■ EXERCISE BRIEF
In the records below, find the line holding "(authorized e (requester" and the line holding "unfold load_agreement. eapply". Set down both, with every line between them, exactly.

■ ENTRIES SHOWN
Lemma effect_breaches e c st st' b : inv st → effect e st c st' → is_Some (breaches st !! b) → is_Some (breaches st' !! b).
Proof.
  intros Hi Heff Hb. destruct Heff; try done; simpl; rewrite ?lookup_insert; try (case_decide; [by eexists|done]).
  by rewrite (proj2 (proj2 (proj2 (proj2 (proj2 (record_latest_same _ _)))))).
Qed.

Section Theorems.
Context {L : Type}.
Abbreviation W := (World L Store Event).
Abbreviation exec := (exec (L := L)).
Abbreviation M := (Contract L Store Event ContractError).
Abbreviation Reach this := (reachable exec valid this (λ _ _, True) deployed).
Implicit Types (w : W).

Lemma conduct_reachable this w : Reach this w → inv (store w).
Proof.
  apply (reachable_inv _ _ _ _ _ (λ w, inv (store w))).
  - intros w0 ->. apply conduct_empty_inv.
  - intros c e w0 w1 u _ Hv Hi Hrun. destruct (conduct_effect c e w0 w1 u Hrun) as [_ Heff]. by eapply conduct_effect_inv.
  - done.
Qed.

(** An acceptance comes from a call of the participant it names. *)
Lemma effect_accepts e st c st' x n r a :
  effect e st c st' → acceptances st !! (x, n, r) = None → acceptances st' !! (x, n, r) = Some a →
  c = CAccept x n r ∧ authorized e x = true ∧ accepted_at a = timestamp e.
Proof.
  intros Heff H0 Ha. destruct Heff; simpl in Ha; try congruence.
  - match type of Ha with context [record_latest ?p ?st0] =>
      destruct (record_latest_same p st0) as (_ & _ & _ & E & _); rewrite E in Ha end. simpl in Ha. congruence.
  - rewrite lookup_insert in Ha. case_decide; [|congruence]. by simplify_eq.
Qed.
(** The download of a grant, on every branch: for its requester only, with his authorisation, before it
    expires and while the log of the agreement has room, the record as it stands; and the request that
    made the grant may be repeated, which changes nothing and returns the grant. *)
Theorem export_exact this w e x g y :
  Reach this w → grants (store w) !! g = Some y →
  ∃ r, agreements (store w) !! g_agreement_id y = Some r ∧
  get_export x g e w =
    (if negb (bool_decide (x = requester y)) then Failed w NotAuthorized
     else if negb (authorized e x) then Trapped
     else if expires_at y <? timestamp e then Failed w GrantExpired
     else if MAX_AUDIT_ENTRIES <=? Z.of_nat (length (audit_of (g_agreement_id y) (store w))) then Failed w AuditLimitReached
     else Done (mkWorld (ledger w)
       (put_audit (g_agreement_id y) (audit_of (g_agreement_id y) (store w) ++ [mkEntry (timestamp e) x g Downloaded]) (store w))
       (log w ++ [EXPDL g (g_agreement_id y) x (timestamp e)])) (manifest_of (timestamp e) x r)) ∧
  (authorized e (requester y) = true → request_export (requester y) (g_agreement_id y) g e w = Done w y).
Proof.
  intros Hi%agreement_export_reachable Hg. destruct (inv_grants _ Hi g y Hg) as (Hid & r & Hr & Hreq). exists r. split; [done|]. split.
  - unfold get_export. eapply bind_run; [apply load_run|]. eapply bind_run; [by apply ok_or_run|].
    destruct (bool_decide (x = requester y)) eqn:Hx; [|done]. cbn [negb]. eapply bind_run; [by apply reject_if_run|].
    destruct (authorized e x) eqn:Ha; cbn [negb]; [|unfold bind, require_auth; by rewrite Ha].
    eapply bind_run; [by rewrite require_auth_run|]. eapply bind_run; [apply now_run|].
    destruct (expires_at y <? timestamp e) eqn:He; [done|]. eapply bind_run; [by apply reject_if_run|].
    unfold load_agreement. eapply bind_run; [eapply bind_run; [apply load_run|by apply ok_or_run]|].
    unfold push_audit. destruct (MAX_AUDIT_ENTRIES <=? _) eqn:Hm; [|run_fwd]. unfold bind, load, reject_if. by rewrite Hm.
  - intros Ha. unfold request_export, load_agreement, require_participant.
    assert (negb (bool_decide (requester y = mentor r)) && negb (bool_decide (requester y = mentee r)) = false) as Hp.
    { destruct Hreq as [H | H]; rewrite (bool_decide_eq_true_2 _ H); [done|]. by rewrite andb_false_r. }
    run_fwd. rewrite Hg. rewrite Z.eqb_refl, bool_decide_eq_true_2 by done. done.
Qed.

■ OUTPUT FOR THIS EXERCISE
  (authorized e (requester y) = true → request_export (requester y) (g_agreement_id y) g e w = Done w y).
Proof.
  intros Hi%agreement_export_reachable Hg. destruct (inv_grants _ Hi g y Hg) as (Hid & r & Hr & Hreq). exists r. split; [done|]. split.
  - unfold get_export. eapply bind_run; [apply load_run|]. eapply bind_run; [by apply ok_or_run|].
    destruct (bool_decide (x = requester y)) eqn:Hx; [|done]. cbn [negb]. eapply bind_run; [by apply reject_if_run|].
    destruct (authorized e x) eqn:Ha; cbn [negb]; [|unfold bind, require_auth; by rewrite Ha].
    eapply bind_run; [by rewrite require_auth_run|]. eapply bind_run; [apply now_run|].
    destruct (expires_at y <? timestamp e) eqn:He; [done|]. eapply bind_run; [by apply reject_if_run|].
    unfold load_agreement. eapply bind_run; [eapply bind_run; [apply load_run|by apply ok_or_run]|].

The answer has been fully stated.